Call Jane (2022)
- michemar 
- 28 mar 2023
- Tempo di lettura: 5 min
Aggiornamento: 13 mag 2023

Call Jane
USA 2022 dramma 2h1’
Regia: Phyllis Nagy
Sceneggiatura: Phyllis Nagy, Roshan Sethi
Fotografia: Greta Zozula
Montaggio: Peter McNulty
Musiche: Isabella Summers
Scenografia: Jona Tochet
Costumi: Melissa Desrosiers, Julie Weiss
Elizabeth Banks: Joy
Sigourney Weaver: Virginia
Chris Messina: Will
Kate Mara: Lana
Wunmi Mosaku: Gwen
Cory Michael Smith: Dean
Grace Edwards: Charlotte
John Magaro: detective Chilmark
Aida Turturro: sorella Mike
Bianca D'Ambrosio: Erin
Bruce MacVittie: direttore Richardson
Rebecca Henderson: Edie
TRAMA: Chicago, 1968. Dopo aver subito un aborto clandestino, una casalinga di periferia lotta per dare alle altre donne la possibilità di sottoporsi all'aborto in maniera sana e sicura attraverso la creazione di un collettivo chiamato Jane.
Voto 6,5

Le cronache del tempo, si era nel 1968, raccontano che la telefonata di una studentessa dell'Università di Chicago mise in moto una serie di eventi che portarono alla costituzione di un gruppo clandestino impegnato ad assicurare alle donne un accesso sicuro all'aborto quando era ancora illegale: è la storia del Jane Collective, ufficialmente noto come Abortion Counseling Service of Women's Liberation.
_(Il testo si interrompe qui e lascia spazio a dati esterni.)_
(** The reply to a list request names exactly the subshells of
    the table, each once, without the parent. *)
Lemma list_request_effect inb (k : Kernel Ses) w :
  msg_type (in_message inb) = "list_subshell_request" →
  ∃ ids w', handle_control ks language inb k w = (Ok false, k, w') ∧
    protocol (obs w') = protocol (obs w) ++
      [control_reply (in_reply inb) (in_message inb) "list_subshell_reply" (Obj [("status", Str "ok"); ("subshell_id", Arr (map Str ids))])] ∧
    NoDup ids ∧ ∀ id, id ∈ ids ↔ id ≠ "" ∧ is_Some (shells k !! id).
Proof.
  intros Hm. unfold handle_control. cbv zeta. rewrite Hm. rewrite !decide_False, decide_True by done.
  set (ids := filter (λ id, id ≠ "") (shell_ids k)).
  destruct (emits_send_reply ks (in_reply inb) (in_message inb) "list_subshell_reply"
    (Obj [("status", Str "ok"); ("subshell_id", Arr (map Str ids))]) w) as (w2 & E2 & Ho & _).
  exists ids, w2. split_and!; [|done| |].
  - rewrite (kbind_ok _ _ _ _ ids k w) by done. by rewrite (kbind_ok _ _ _ _ tt k w2) by exact (io_run _ _ _ _ _ E2).
  - apply NoDup_filter, NoDup_fst_map_to_list.
  - intros id. unfold ids, shell_ids. rewrite list_elem_of_filter, list_elem_of_fmap. split.
    + intros (Hne & [i t] & -> & Hi%elem_of_map_to_list). simpl in *. eauto.
    + intros (Hne & t & Ht). split; [done|]. exists (id, t). split; [done|]. by apply elem_of_map_to_list.
Qed.

Lemma delete_request_run inb (k : Kernel Ses) w t :
  let id := unwrap_or (get_str (content (in_message inb)) "subshell_id") "" in
  msg_type (in_message inb) = "delete_subshell_request" → shells k !! id = Some t →
  handle_control ks language inb k w =
    (Ok false, with_stops (λ l, l ++ [MkStop t true false (AnswerDelete (in_reply inb) (in_message inb))])
      (drop_routes id (with_shells (delete id) k)), w).
Proof.
  intros id Hm Ht. unfold handle_control. cbv zeta. rewrite Hm. rewrite !decide_False, decide_True by done. fold id.
  rewrite (kbind_ok _ _ _ _ (Some t) k w); [done|]. unfold kget. by rewrite Ht.
Qed.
L’associazione nacque quando Heather Booth, studentessa dell’Università di Chicago, venne a sapere che la sorella di un’amica era rimasta incinta e che quella gravidanza indesiderata era per lei talmente traumatizzante da indurla a pensare al suicidio.
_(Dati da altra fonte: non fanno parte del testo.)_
Lemma shutdown_klighter wt todo r k w :
  kphase k = KStopping wt todo r → kwaits k = false → klighter (shutdown_step wt todo r k w).1.2 k.
Proof.
  intros Hp Hw. unfold kwaits in Hw. rewrite Hp in Hw. assert (fixed k k) as Hk by done. unfold shutdown_step. destruct wt as [t|].
  - unfold kget, mbind at 1, K_bind at 1. destruct (task_result k t) as [[[]|e]|]; [..|done].
    + unfold kmodify. apply klighter_phase; [done|rewrite Hp; simpl; lia..].
    + destruct (is_ok r); unfold io, emit, kmodify, mbind, K_bind; simpl; (apply klighter_phase; [done|rewrite Hp; simpl; lia..]).
  - destruct todo as [|t todo]; [unfold kmodify; apply klighter_phase; [done|rewrite Hp; simpl; lia..]|].
    pose proof (fixed_stop_shell k t true k w Hk) as Hf. unfold mbind, K_bind, kmodify.
    destruct (stop_shell t true k w) as [[[[]|e] k1] w1] eqn:Es; simpl in *; [apply klighter_phase; [done|rewrite Hp; simpl; lia..]|].
    exfalso. unfold stop_shell, send_control, kget, kmodify, mbind, K_bind, mret, K_ret in Es. repeat case_match; simplify_eq.
Qed.

Lemma kernel_step_klighter c k w :
  (kphase k = KLoop → kready k w c = true ∧ kown c = true) → kwaits k = false → klighter (kernel_step ks language c k w).1 k.
Proof.
  intros Hc Hw. unfold kernel_step. destruct (kphase k) as [|wt todo id st found reply req|wt todo r|r] eqn:Hp.
  - destruct (Hc eq_refl) as [Hr Ho]. pose proof (run_loop_klighter c k w Hp Hr Ho) as Hl. by destruct (run_loop ks language c k w) as [[[[]|e] k1] w1].
  - pose proof (release_klighter _ _ _ _ _ _ _ _ w Hp Hw) as Hl. by destruct (release_step _ _ _ _ _ _ _ _ k w) as [[[]] ?].
  - pose proof (shutdown_klighter _ _ _ _ w Hp Hw) as Hl. by destruct (shutdown_step wt todo r k w) as [[]].
  - unfold kwaits in Hw. by rewrite Hp in Hw.
Qed.

#[local] Hint Resolve fixed_stop_shell : kern.

Lemma fixed_stop_step k0 st : keeps (fixed k0) (stop_step ks st : KS _).
Proof. unfold stop_step. keep_parts. Qed.

Lemma stop_step_result st k w r k' w' :
  stop_step ks st k w = (Ok r, k', w') → stop_waits k st = false →
  match r with Some st' => st_sent st = false ∧ st' = MkStop (st_task st) (st_interrupt st) true (st_done st) | None => st_sent st = true end.
Proof.
  unfold stop_step, stop_waits. intros E Hw. destruct (st_sent st) eqn:Hs; simpl in *.
  - unfold kget, mbind at 1, K_bind at 1 in E. destruct (task_result k (st_task st)) as [[[]|e]|]; [..|done].
    + unfold mbind, K_bind, kcatch, io, report_to_kernel, mret, K_ret in E. repeat case_match; by simplify_eq.
    + unfold io, report_to_kernel, mbind, K_bind, mret, K_ret in E. by simplify_eq.
  - unfold mbind, K_bind, mret, K_ret in E. destruct (stop_shell _ _ k w) as [[[u|e] k1] w1]; by simplify_eq.
Qed.

Lemma stop_klighter i st k w r k' w' :
  stops k !! i = Some st → stop_waits k st = false → stop_step ks st k w = (Ok r, k', w') → klighter (with_stops (replace_stop i r) k') k.
Proof.
  intros Hi Hw E. pose proof (fixed_stop_step k st k w ltac:(done)) as Hf. rewrite E in Hf. destruct Hf as (Es & Ei & Et & Ep). simpl in *.
  apply stop_step_result in E; [|done]. apply klighter_asking; simpl; [by rewrite Ep | unfold inbox in *; simpl; lia|].
  assert (stops_left (replace_stop i r (stops k)) < stops_left (stops k)) as Hlt.
  { eapply stops_left_replace; [exact Hi|]. destruct r; [by destruct E as [? ->] | done]. }
  rewrite Et, Es, Ep. lia.
Qed.

Lemma kernel_move_klighter code loop c c' : kernel_move code loop c c' → klighter c'.1 c.1.
Proof.
  destruct 1 as [k w c Hc Hw|k w i st r k' w' Hi Hw Es|k w t ses s s' w' Et Hs]; simpl.
  - by apply kernel_step_klighter.
  - by eapply stop_klighter.
  - eapply klighter_task; [exact Et|]. exact (own_step_lighter _ _ _ _ _ _ Hs).
Qed.

Lemma kernel_move_sn code loop c : sn (kernel_move code loop) c.
Proof.
  destruct c as [k w]. revert w. induction (klighter_wf k) as [k _ IH]. intros w.
  constructor. intros [k' w'] Hm. apply IH. exact (kernel_move_klighter _ _ _ _ Hm).
Qed.

Lemma kmean_steps_same c c' : rtc kmean_step c c' → c'.1 = c.1.
Proof. induction 1 as [|c c1 c2 Hs _ IH]; [done|]. rewrite IH. by destruct Hs. Qed.

Lemma knext_move_sn c : sn knext_move c.
Proof.
  destruct c as [k w]. revert w. induction (klighter_wf k) as [k _ IH]. intros w.
  constructor. intros [k' w'] ([k1 w1] & Hm%kmean_steps_same & Hs%kernel_move_klighter). simpl in *. subst. by apply IH.
Qed.

(** ** What the waits are for *)

(** Task [t] exists, and keeps a promise for as long as it runs. *)
Definition promised (Q : Shell → Prop) (k : Kernel Ses) (t : nat) : Prop :=
  ∃ ses s, tasks k !! t = Some (ses, s) ∧ (running s = true → Q s).

Definition will_release (n : nat) (s : Shell) : Prop := (∃ id st, Release id st n ∈ controls s) ∨ n ∈ (released s).*1.
Definition will_end (s : Shell) : Prop := stop_coming s ∧ clear_coming s.

Definition waited (p : KPhase) : list nat :=
  match p with KReleasing _ todo _ _ _ _ _ | KStopping _ todo _ => todo | _ => [] end.

Record waits_ok (k : Kernel Ses) : Prop := {
  wo_ok : kernel_ok k;
  wo_stops : ∀ st, st ∈ stops k → promised (λ s, st_sent st = true → stop_coming s) k (st_task st);
  wo_todo : ∀ t, t ∈ waited (kphase k) → is_Some (tasks k !! t);
  wo_phase : match kphase k with
             | KReleasing (Some (t, n)) _ _ _ _ _ _ => promised (will_release n) k t
             | KStopping (Some t) _ _ => promised will_end k t
             | _ => True
             end;
}.

Lemma running_fed s arr ctl : running (fed s arr ctl) = running s.
Proof. done. Qed.

Lemma promised_grows Q k k' t :
  (∀ s arr ctl, Q s → Q (fed s arr ctl)) → kgrows k k' → promised Q k t → promised Q k' t.
Proof.
  intros HQ Hg (ses & s & Et & Hs). specialize (Hg t). rewrite Et in Hg. destruct (tasks k' !! t) as [[ses' s']|] eqn:Et'; [|done].
  destruct Hg as [-> (arr & ctl & -> & _)]. eexists ses, _. split; [exact Et'|]. rewrite running_fed. auto.
Qed.

Lemma stop_coming_fed s arr ctl : stop_coming s → stop_coming (fed s arr ctl).
Proof. unfold stop_coming. simpl. set_solver. Qed.

Lemma will_release_fed n s arr ctl : will_release n s → will_release n (fed s arr ctl).
Proof. unfold will_release. simpl. set_solver. Qed.

Lemma clear_coming_controls s ctl : clear_coming s → clear_coming (fed s [] ctl).
Proof.
  intros [(Hn & Hc & Ha)|Hc]; [left|right; simpl; set_solver]. unfold cleared, all_items. simpl. by rewrite app_nil_r.
Qed.

Lemma will_end_controls s ctl : will_end s → will_end (fed s [] ctl).
Proof. intros [? ?]. split; [by apply stop_coming_fed | by apply clear_coming_controls]. Qed.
Altre donne con gravidanze indesiderate iniziarono a contattare Booth dopo aver appreso tramite passaparola che poteva aiutarle. Quando il carico di lavoro diventò più di quello che poteva gestire, chiese aiuto ad altre attiviste nel Movimento di Liberazione delle Donne. Il collettivo cercò di affrontare il numero crescente di aborti non sicuri eseguiti da fornitori non addestrati. Poiché gli aborti illegali non erano solo pericolosi ma anche molto costosi, le fondatrici pensarono di poter fornire alle donne un accesso più sicuro e conveniente. Inizialmente, l'organizzazione indirizzava le donne a medici uomini, ma dopo alcuni anni, tuttavia, appresero che uno dei loro medici più utilizzati aveva mentito sul possesso di credenziali necessarie e ciò creò un conflitto nel gruppo, causando l'abbandono di alcuni membri. Altre si resero conto che se un uomo senza titoli medici poteva intervenire per un aborto sicuro, allora anche loro potevano imparare e fu così che alcune si addestrarono allo scopo. Operarono circa in 11.000 casi, principalmente riguardanti donne a basso reddito che non potevano permettersi di viaggiare nei luoghi in cui l'aborto era legale, così come donne di colore. Nel 1972, uno degli appartamenti del Jane Collective fu perquisito dalla polizia e sette delle donne furono arrestate. Ciascuna era accusata di undici capi di imputazione per aborto e cospirazione per commettere aborto, con una pena detentiva massima di 110 anni. Il loro avvocato fu in grado di ritardare i procedimenti giudiziari in previsione della decisione della Corte Suprema. Come sperato, la decisione della Corte annullò molte restrizioni e le accuse furono ritirate. Poiché allora le donne ebbero accesso all'aborto legale, il Collettivo si sciolse. Sebbene il loro operato a volte causò qualche complicazione di salute, va dato atto che nessuna delle loro clienti corse mai il rischio della vita. Queste le cronache.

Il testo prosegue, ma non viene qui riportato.